→ **Problem to solve**:
Only one stretch of the data below is wanted: the lines starting at the one with "- intros [b" and ending at the one with "(** A first", both included, given again exactly.
---------- Data section
Lemma turn_complete x c : m' !! x = Some c -> nTx c <> 0 -> nChainTx c = 0 -> x ∈ queue ++ kids
  \/ exists q d, pprev c = Some q /\ m' !! q = Some d /\ ((q, x) ∈ rest \/ has_flag d BLOCK_FAILED_MASK = true).
Proof.
  intros Hx E1 E2. destruct turn_base_spec as (_ & _ & Hbase).
  destruct (decide (x = p)) as [->|Hxp]; [rewrite turn_self in Hx; injection Hx as <-; cbn in E2; lia|]. rewrite turn_other in Hx by done.
  destruct (li_complete s _ H x c Hx E1 E2) as [Hin|(q & bq & Epx & Hbq & Hor)].
  - left. apply elem_of_app. left. by apply elem_of_cons in Hin as [->|Hin].
  - destruct (decide (q = p)) as [->|Hqp].
    + destruct Hor as [Hin|Hf]; [left; apply elem_of_app; right; by apply turn_kids|]. right. exists p, b'. split; [done|]. split; [exact turn_self|]. right.
      rewrite Hb in Hbq. injection Hbq as <-. exact Hf.
    + right. exists q, bq. rewrite turn_other by done. split; [done|]. split; [done|]. destruct Hor as [Hin|Hf]; [left; by apply turn_rest|by right].
Qed.

Lemma turn_inv less seq inv failed dirty : (less = true <-> worse m' p tip) ->
  links_inv (mkSelect m' (if negb less then {[p]} ∪ setBlockIndexCandidates s else setBlockIndexCandidates s) rest seq inv failed dirty) (queue ++ kids).
Proof.
  intros Hless. destruct turn_tip as (bt & Etip & Hbt & Hlt & Hpt). destruct turn_entry as (_ & Hz & _). destruct turn_base_spec as (_ & _ & Hbase).
  constructor; cbn [sel_mem mapBlocksUnlinked setBlockIndexCandidates].
  - by eapply update_tree; [apply (li_tree s _ H)|exact Hb|..].
  - exact turn_works.
  - by exists bt.
  - exact turn_entry_links.
  - exact turn_queue.
  - split; [apply split_children, (li_unlinked s _ H)|exact turn_unlinked].
  - exact turn_complete.
  - intros c Hc. assert (c = p \/ c ∈ setBlockIndexCandidates s) as [->|Hcs] by (destruct less; cbn [negb] in Hc; set_solver).
    + exists b'. split; [exact turn_self|]. cbn. lia.
    + destruct (li_candidates s _ H c Hcs) as (bc & Hbc & Hn). exists bc. rewrite turn_other by congruence. done.
  - intros x c Hx E1 E2. destruct (decide (x = p)) as [->|Hxp]; [destruct less; [right; by apply Hless|left; set_solver]|].
    rewrite turn_other in Hx by done. destruct (li_chosen s _ H x c Hx E1 E2) as [Hin|Hw]; [left; destruct less; set_solver|right].
    apply (worse_update _ p b); congruence.
Qed.
Lemma connect_loop_act fuel : forall cs tip h most bt bm old, act_inv cs tip h -> sel_mem (cs_select cs) !! tip = Some bt -> sel_mem (cs_select cs) !! most = Some bm ->
  is_ancestor (sel_mem (cs_select cs)) tip most -> linked (sel_mem (cs_select cs)) most -> good (sel_mem (cs_select cs)) most -> is_Some (sel_mem (cs_select cs) !! old) ->
  Chain.nHeight bm <= Chain.nHeight bt + Z.of_nat fuel ->
  exists cs' r, connect_loop hashGenesisBlock connect fuel cs most (Chain.nHeight bt) (Some old) = Ok (cs', r) /\ step_to (sel_mem (cs_select cs)) tip most cs' r.
Proof.
  induction fuel as [|fuel IH]; intros cs tip h most bt bm old H Hbt Hbm Ha Hl Hg Hold Hf; cbn [connect_loop]; rewrite (deref_ok _ _ _ Hbm); cbn [mbind result_bind];
    pose proof (act_tree cs tip h H) as Ht; pose proof Ha as [n Hn]; destruct (prevs_height _ n most tip bm Ht Hbm Hn) as (bt' & Hbt' & Hh & H0); assert (bt' = bt) as -> by congruence;
    (destruct (Z.eqb_spec (Chain.nHeight bt) (Chain.nHeight bm)) as [E|E]; [assert (tip = most) as <- by (by eapply (is_ancestor_same_height _ most tip));
      eexists _, _; split; [done|]; exists tip, h; split; [done|]; split; [apply moves_refl|]; split; [done|by intros x]|]); [lia|].
  set (target := Z.min (Chain.nHeight bt + 32) (Chain.nHeight bm)).
  assert (Chain.nHeight bt < target <= Chain.nHeight bt + 32 /\ target <= Chain.nHeight bm) as Htarget by (subst target; lia). rewrite (GetAncestor_spec _ most bm _ (ai_index cs tip h H) Hbm). cbn [mbind result_bind].
  destruct (ancestor_at_total _ most bm target Ht Hbm ltac:(lia)) as (q & bq & -> & Hbq & Hhq & Hqn).
  assert (is_ancestor (sel_mem (cs_select cs)) q most) as Hqm by (by eexists). assert (is_ancestor (sel_mem (cs_select cs)) tip q) as Htq.
  { apply (ancestor_at_iff _ q bq tip bt Ht Hbq Hbt). rewrite <- (ancestor_at_trans _ most bm q bq (Chain.nHeight bt) Ht Hbm Hbq ltac:(lia)); [by apply (ancestor_at_iff _ most bm tip bt)|].
    by apply (ancestor_at_iff _ most bm q bq). }
  destruct (to_connect_spec _ tip bt 32 q bq [] Ht Hbt Hbq Htq) as (l & -> & Hpath & _); [lia|]. rewrite app_nil_r. cbn [mbind result_bind].
  assert (linked (sel_mem (cs_select cs)) q) as Hlq by (exists bq; split; [done|by eapply (linked_ancestor cs tip h H most q)]).
  destruct (connect_blocks_act l cs tip h q (default most (head l)) old H Hpath Hlq) as (cs1 & r & -> & Hstep); [by eapply good_ancestor| |done|].
  { destruct l as [|x l]; cbn; [by exists bm|]. cbn in Hpath. destruct Hpath as [(bx & Hx & _) _]. by exists bx. }
  cbn [mbind result_bind]. destruct Hstep as (tip1 & h1 & H1 & Hm & Hr). pose proof (proj1 Hm) as K. destruct r.
  - destruct Hr as [-> Hg1]. destruct (kept_lookup _ _ K q bq Hbq) as (bq' & Hbq' & [Eq _ _ _ _ _ _]). injection Eq as ? ? ? Eh ? ? ? ?.
    destruct (kept_lookup _ _ K most bm Hbm) as (bm' & Hbm' & [Em _ _ _ _ _ _]). injection Em as ? ? ? Ehm ? ? ? ?. fold target. rewrite <- Hhq, <- Eh.
    destruct (IH cs1 q h1 most bq' bm' old H1 Hbq' Hbm') as (cs' & r & -> & Hstep');
      [by apply (kept_ancestor _ _ K)|by apply (kept_linked _ _ _ K)|by apply Hg1|by apply (kept_is_Some _ _ K)|lia|].
    eexists _, _. split; [done|]. eapply step_to_trans; [exact Hm|exact Hg1|exact Htq| |exact Hstep']. intros _ x [k Hx] ->.
    destruct (prevs_height _ k tip q bt Ht Hbt Hx) as (? & Hq2 & Hk & _). assert (x = bq) as -> by congruence. lia.
  - eexists _, _. split; [done|]. exists tip1, h1. split; [done|]. split; [done|]. destruct Hr as (Hg1 & Hq1 & Hrest). split; [done|]. split; [by eapply is_ancestor_trans|done].
  - eexists _, _. split; [done|]. exists tip1, h1. done.
  - eexists _, _. split; [done|]. exists tip1, h1. done.
Qed.

Lemma ActivateBestChainStep_act cs tip h p : act_inv cs tip h -> linked (sel_mem (cs_select cs)) p -> good (sel_mem (cs_select cs)) p ->
  exists cs' r f, ActivateBestChainStep hashGenesisBlock connect disconnect cs p = Ok (cs', r) /\ (is_ancestor (sel_mem (cs_select cs)) tip p -> f = tip)
    /\ step_to (sel_mem (cs_select cs)) f p cs' r.
Proof.
  intros H Hl Hg. pose proof Hl as (bp & Hbp & _). pose proof (act_tree cs tip h H) as Ht. destruct (ai_tip cs tip h H) as ((bt & Hbt & _) & _).
  unfold ActivateBestChainStep. destruct (FindFork_spec _ (cs_active cs) tip p bp (ai_index cs tip h H) (ai_chain cs tip h H) Hbp) as (r & -> & Hlca). cbn [mbind result_bind].
  destruct (ai_root cs tip h H) as (g & Hroot). destruct r as [f|]; [|by destruct (proj1 (Hlca g)); split; apply Hroot; eexists].
  destruct (proj2 (Hlca f) (is_ancestor_refl _ f)) as [Hft Hfp]. cbn [anc_opt] in Hft, Hfp. pose proof Hft as [n Hn].
  destruct (prevs_height _ n tip f bt Ht Hbt Hn) as (bf & Hbf & Hhf & Hf0). rewrite (act_Tip cs tip h H).
  destruct (disconnect_to_act (length (cs_active cs)) cs tip h f bt bf H Hbt Hbf Hft) as (cs1 & ok & -> & Es & Hok).
  { destruct (ai_chain cs tip h H) as (bt' & Hbt' & -> & _). assert (bt' = bt) as -> by congruence. lia. }
  cbn [mbind result_bind]. assert (is_ancestor (sel_mem (cs_select cs)) tip p -> f = tip) as Hsame.
  { intros Hanc. assert (is_ancestor (sel_mem (cs_select cs)) tip f) as [k Hk] by (apply (proj1 (Hlca tip)); split; [apply is_ancestor_refl|exact Hanc]).
    destruct (prevs_height _ k f tip bf Ht Hbf Hk) as (bt' & Hbt' & Hh & _). assert (bt' = bt) as -> by congruence. eapply (is_ancestor_same_height _ tip f); [done|done|done|lia|done]. }
  destruct ok; cbn [negb].
  - rewrite (deref_ok _ _ _ Hbf), (deref_ok _ _ _ Hbp). cbn [mbind result_bind].
    destruct (connect_loop_act (Z.to_nat (Chain.nHeight bp - Chain.nHeight bf)) cs1 f h p bf bp tip Hok) as (cs' & r & -> & Hstep); rewrite ?Es; try done; [lia|].
    exists cs', r, f. split; [done|]. split; [done|]. by rewrite <- Es.
  - destruct Hok as ((t & H1) & Hd). exists cs1, StepFailed, f. split; [done|]. split; [done|]. exists t, h. split; [done|]. rewrite Es. split; [apply moves_refl|by right].
Qed.

(** *** The whole call *)

(** The entries that have not failed: every invalid block takes one away. *)
Definition unfailed (m : heap) : gset ptr := dom (filter (fun x => failed x.2 = false) m).

Lemma unfailed_spec m p : p ∈ unfailed m <-> exists b, m !! p = Some b /\ failed b = false.
Proof.
  unfold unfailed. rewrite elem_of_dom. split.
  - intros [b Hb]. apply map_lookup_filter_Some in Hb as [Hb Hf]. by exists b.
  - intros (b & Hb & Hf). exists b. by apply map_lookup_filter_Some.
Qed.
Lemma kept_unfailed m m' : kept m m' -> unfailed m' ⊆ unfailed m.
Proof.
  intros K p. rewrite !unfailed_spec. intros (b' & Hb' & Hf). destruct (kept_lookup_rev _ _ K p b' Hb') as (b & Hb & [_ _ _ _ Ef _ _]). exists b. split; [done|].
  destruct (failed b); [by rewrite Ef in Hf|done].
Qed.

Definition cs_mem (cs : chain_state) : heap := sel_mem (cs_select cs).

(** The call ends, with a best tip unless the disk failed. *)
Definition ends (cs : chain_state) (most : option ptr) : Prop :=
  exists n cs' ok, (forall fuel, (n <= fuel)%nat -> ActivateBestChain hashGenesisBlock connect disconnect fuel cs most = Ok (cs', ok))
    /\ moves (cs_mem cs) (cs_mem cs')
    /\ if ok : bool then exists T h, act_inv cs' T h /\ best_good (cs_mem cs') T else disk_failed /\ exists t h, act_inv cs' t h.

(** A first step that keeps the heap in order, followed by a call that ends. *)
Lemma ends_step cs cs1 most most1 : moves (cs_mem cs) (cs_mem cs1) -> ends cs1 most1 ->
  (forall fuel, ActivateBestChain hashGenesisBlock connect disconnect (S fuel) cs most = ActivateBestChain hashGenesisBlock connect disconnect fuel cs1 most1) -> ends cs most.
Proof.
  intros Hm (n & cs' & ok & E & Hm' & Hok) Hstep. exists (S n), cs', ok. split; [|split; [by eapply moves_trans|done]].
  intros [|fuel] Hf; [lia|]. rewrite Hstep. apply E. lia.
Qed.
Lemma ends_now cs most cs' ok : moves (cs_mem cs) (cs_mem cs') ->
  (if ok : bool then exists T h, act_inv cs' T h /\ best_good (cs_mem cs') T else disk_failed /\ exists t h, act_inv cs' t h) ->
  (forall fuel, ActivateBestChain hashGenesisBlock connect disconnect (S fuel) cs most = Ok (cs', ok)) -> ends cs most.
Proof. intros Hm Hok Hstep. exists 1%nat, cs', ok. split; [|done]. intros [|fuel] Hf; [lia|]. apply Hstep. Qed.

Lemma best_good_moves m m' p : moves m m' -> same_good m m' -> best_good m p -> best_good m' p.
Proof.
  intros [K _] Hg (Hl & Hgp & Hmax). split; [by apply (kept_linked _ _ _ K)|]. split; [by apply Hg|]. intros x Hx Hgx. rewrite (kept_worse _ _ K).
  apply Hmax; [by apply (kept_linked _ _ _ K)|by eapply kept_good].
Qed.

Section Loop.
(** No data on disk is corrupt. *)
Context (Hcorrupt : forall p, connect p <> Invalid true).
Context (k : nat) (IHk : forall cs tip h, act_inv cs tip h -> (size (unfailed (cs_mem cs)) < k)%nat -> ends cs None).

(** The step towards [p], and what comes after it.  [cs0] and [most] are the arguments
    of the turn, [cs] is the state after the search. *)
Lemma ends_towards cs0 most cs tip h p : act_inv cs tip h -> (size (unfailed (cs_mem cs)) <= k)%nat -> moves (cs_mem cs0) (cs_mem cs) -> best_good (cs_mem cs) p ->
  (forall fuel, ActivateBestChain hashGenesisBlock connect disconnect (S fuel) cs0 most =
     if bool_decide (Tip (cs_active cs) = Some p) then Ok (cs, true)
     else let* (cs', r) := ActivateBestChainStep hashGenesisBlock connect disconnect cs p in
          match r with
          | StepFailed => Ok (cs', false)
          | StepInvalid => if bool_decide (Tip (cs_active cs') = None) then Ok (cs', true) else ActivateBestChain hashGenesisBlock connect disconnect fuel cs' None
          | _ => if bool_decide (Tip (cs_active cs') = Some p) then Ok (cs', true) else ActivateBestChain hashGenesisBlock connect disconnect fuel cs' (Some p)
          end) ->
  (forall cs' tip' h', act_inv cs' tip' h' -> moves (cs_mem cs) (cs_mem cs') -> same_good (cs_mem cs) (cs_mem cs') -> is_ancestor (cs_mem cs) tip' p ->
     (is_ancestor (cs_mem cs) tip p -> is_ancestor (cs_mem cs) tip tip' /\ tip' <> tip) -> ends cs' (Some p)) ->
  ends cs0 most.
Proof.
  intros H Hk Hm Hbest Hturn Hnext. pose proof Hbest as (Hl & Hg & _). rewrite (act_Tip cs tip h H) in Hturn. destruct (decide (tip = p)) as [->|Hne].
  { apply (ends_now _ _ cs true Hm); [by exists p, h|]. intros fuel. rewrite Hturn. by rewrite bool_decide_true. }
  destruct (ActivateBestChainStep_act cs tip h p H Hl Hg) as (cs' & r & f & E & Hf & (tip' & h' & H' & Hm' & Hr)). fold (cs_mem cs) (cs_mem cs') in *.
  rewrite bool_decide_false in Hturn by congruence. rewrite E in Hturn. cbn [mbind result_bind] in Hturn. rewrite (act_Tip cs' tip' h' H') in Hturn.
  assert (moves (cs_mem cs0) (cs_mem cs')) as Hm0 by (by eapply moves_trans). destruct r.
  - destruct Hr as [-> Hsg]. apply (ends_now _ _ cs' true Hm0); [|intros fuel; by rewrite Hturn, bool_decide_true]. exists p, h'. split; [done|]. exact (best_good_moves _ _ p Hm' Hsg Hbest).
  - destruct Hr as (Hsg & Htp & Hft & Hn). destruct (decide (tip' = p)) as [->|Hn'].
    + apply (ends_now _ _ cs' true Hm0); [|intros fuel; by rewrite Hturn, bool_decide_true]. exists p, h'. split; [done|]. exact (best_good_moves _ _ p Hm' Hsg Hbest).
    + apply (ends_step _ cs' _ (Some p) Hm0); [|intros fuel; by rewrite Hturn, bool_decide_false by congruence]. apply (Hnext cs' tip' h'); try done.
      intros Hanc. rewrite (Hf Hanc) in *. done.
  - destruct Hr as (x & c & b & Hc & Hb & Hfb & Hnew). destruct c; [by apply Hcorrupt in Hc|]. destruct (Hnew eq_refl) as (b' & Hb' & Hfb').
    apply (ends_step _ cs' _ None Hm0); [|intros fuel; by rewrite Hturn, bool_decide_false]. apply (IHk cs' tip' h' H').
    enough (size (unfailed (cs_mem cs')) < size (unfailed (cs_mem cs)))%nat by lia. apply subset_size. split; [by apply kept_unfailed, Hm'|]. intros Hsub.
    assert (x ∈ unfailed (cs_mem cs')) as Hx by (apply Hsub, unfailed_spec; by exists b). apply unfailed_spec in Hx as (b2 & Hb2 & Hf2). unfold cs_mem in *. congruence.
  - apply (ends_now _ _ cs' false Hm0); [|intros fuel; by rewrite Hturn]. split; [exact Hr|by exists tip', h'].
Qed.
--------------------
→ **Written solution**:
  - intros [b Hb]. apply map_lookup_filter_Some in Hb as [Hb Hf]. by exists b.
  - intros (b & Hb & Hf). exists b. by apply map_lookup_filter_Some.
Qed.
Lemma kept_unfailed m m' : kept m m' -> unfailed m' ⊆ unfailed m.
Proof.
  intros K p. rewrite !unfailed_spec. intros (b' & Hb' & Hf). destruct (kept_lookup_rev _ _ K p b' Hb') as (b & Hb & [_ _ _ _ Ef _ _]). exists b. split; [done|].
  destruct (failed b); [by rewrite Ef in Hf|done].
Qed.

Definition cs_mem (cs : chain_state) : heap := sel_mem (cs_select cs).

(** The call ends, with a best tip unless the disk failed. *)
Definition ends (cs : chain_state) (most : option ptr) : Prop :=
  exists n cs' ok, (forall fuel, (n <= fuel)%nat -> ActivateBestChain hashGenesisBlock connect disconnect fuel cs most = Ok (cs', ok))
    /\ moves (cs_mem cs) (cs_mem cs')
    /\ if ok : bool then exists T h, act_inv cs' T h /\ best_good (cs_mem cs') T else disk_failed /\ exists t h, act_inv cs' t h.

(** A first step that keeps the heap in order, followed by a call that ends. *)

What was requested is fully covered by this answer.